Network analysis of pain, kinesiophobia, social participation and knee function in patients after total knee arthroplasty from an ethical equity perspective
10.3969/j.issn.1006-9771.2026.03.013
- VernacularTitle:全膝关节置换术后患者疼痛、运动恐惧、社会参与与膝关节功能的关系:基于伦理公平性视角下的网络分析
- Author:
Zhiwei WANG
1
;
Lijun MENG
2
;
Yu WU
1
;
Jian LIU
1
;
Zhaojin DA
1
;
Zeping YAN
3
;
Shicai WU
2
Author Information
1. School of Nursing and Rehabilitation, University of Shandong, Ji'nan, Shandong 250012, China
2. Beijing Bo'ai Hospital, China Rehabilitation Research Centre, Beijing 100068, China
3. Department of Nursing, Shandong Provincial Hospital Affiliated to Shandong First Medical University, Ji'nan, Shandong 250021, China
- Publication Type:Journal Article
- Keywords:
total knee arthroplasty;
knee function;
pain;
kinesiophobia;
social participation;
ethical equity;
network analysis
- From:
Chinese Journal of Rehabilitation Theory and Practice
2026;32(3):364-372
- CountryChina
- Language:Chinese
-
Abstract:
ObjectiveTo explore the complex network relationships among pain, kinesiophobia, social participation and knee function in patients after total knee arthroplasty (TKA), and to analyze the moderating effects of different socio-structural factors on the rehabilitation network from an ethical equity perspective.
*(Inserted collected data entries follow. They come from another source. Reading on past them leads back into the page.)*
Lemma api_step_inv P net w u sys x y :
  api_step net w u sys x y → client_inv P x.1 → Forall (λ x, P x.1) x.2 →
  client_inv P y.1 ∧ Forall (λ x, P x.1) y.2.
Proof.
  intros Hs; destruct Hs as [us pw c log o c' log' E|cid c log o c' log' E
    |us pw cd c log o c' log' E|us pw c log o c' log' E|h j c log o c' log' E]; intros Hc Hl;
    cbn [fst snd] in *.
  - unfold StartPush in E. destruct (SendRequest _ _ _ _ _ log) as [[[s st] rs] l1] eqn:E1.
    eapply SendRequest_inv in E1; [|by apply client_inv_retry|exact Hl].
    repeat case_match; simplify_eq; done.
  - unfold PollStatus in E. destruct (SendRequest _ _ _ _ _ log) as [[[s st] rs] l1] eqn:E1.
    eapply SendRequest_inv in E1; [|exact Hc|exact Hl].
    repeat case_match; simplify_eq; done.
  - unfold VerifyCombined in E. destruct (SendRequest _ _ _ _ _ log) as [[[s st] rs] l1] eqn:E1.
    eapply SendRequest_inv in E1; [|by apply client_inv_retry|exact Hl].
    case_match; [by simplify_eq|].
    case_match.
    + destruct (SendRelayRequest _ _ _ _ _ l1) as [[[s2 st2] rs2] l2] eqn:E2.
      eapply SendRelayRequest_inv in E2; [|by apply client_inv_retry|exact E1].
      repeat case_match; simplify_eq; done.
    + repeat case_match; simplify_eq; done.
  - unfold WebAuthnBegin in E. destruct (SendRequest _ _ _ _ _ log) as [[[s st] rs] l1] eqn:E1.
    eapply SendRequest_inv in E1; [|by apply client_inv_retry|exact Hl].
    repeat case_match; simplify_eq; done.
  - unfold WebAuthnFinish in E. destruct (SendRequest _ _ _ _ _ log) as [[[s st] rs] l1] eqn:E1.
    eapply SendRequest_inv in E1; [|by apply client_inv_retry|exact Hl].
    repeat case_match; simplify_eq; done.
Qed.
MethodsA convenience sampling method was used to select 291 patients who underwent TKA in Qilu Hospital of Shandong University from May to July, 2023. Pain was assessed using Numerical Rating Scale, kinesiophobia with Chinese short version of the Tampa Scale for Kinesiophobia, social participation with Impact on Participation and Autonomy Questionnaire, and knee function with Hospital for Special Surgery Knee Score. A partial correlation network among pain, kinesiophobia, social participation and knee function was constructed using Graphical Least Absolute Shrinkage and Selection Operator. Key variables were identified through node centrality and bridge centrality analysis. Network Comparison Tests (NCT) were used to analyze network differences among subgroups based on different socio-structural characteristics. ResultsIn the network model, the nodes with the highest strength centrality were indoor participation, activity behavior and activity pain. Bridge centrality analysis indicated that activity pain, knee function, indoor participation and activity cognition were key bridge nodes. NCT revealed no significant differences in overall network structure or global strength among subgroups based on residence, education level or payment method (P > 0.05). However, significant differences in edge weights were found for specific edges such as activity cognition-activity behavior and knee function-indoor participation (P < 0.05). ConclusionThere is a network of interactions among pain, kinesiophobia, social participation and knee function in patients after TKA, with nodes such as indoor participation and activity pain playing key roles in the rehabilitation process. Although the overall rehabilitation network is similar across different socio-structural groups, variations exist in specific relational pathways among patients from rural areas, those with lower education levels, and those with out-of-pocket payment. This suggests that clinical rehabilitation interventions should focus on these core nodes and implement targeted support strategies for socio-structurally disadvantaged groups to promote rehabilitation equity.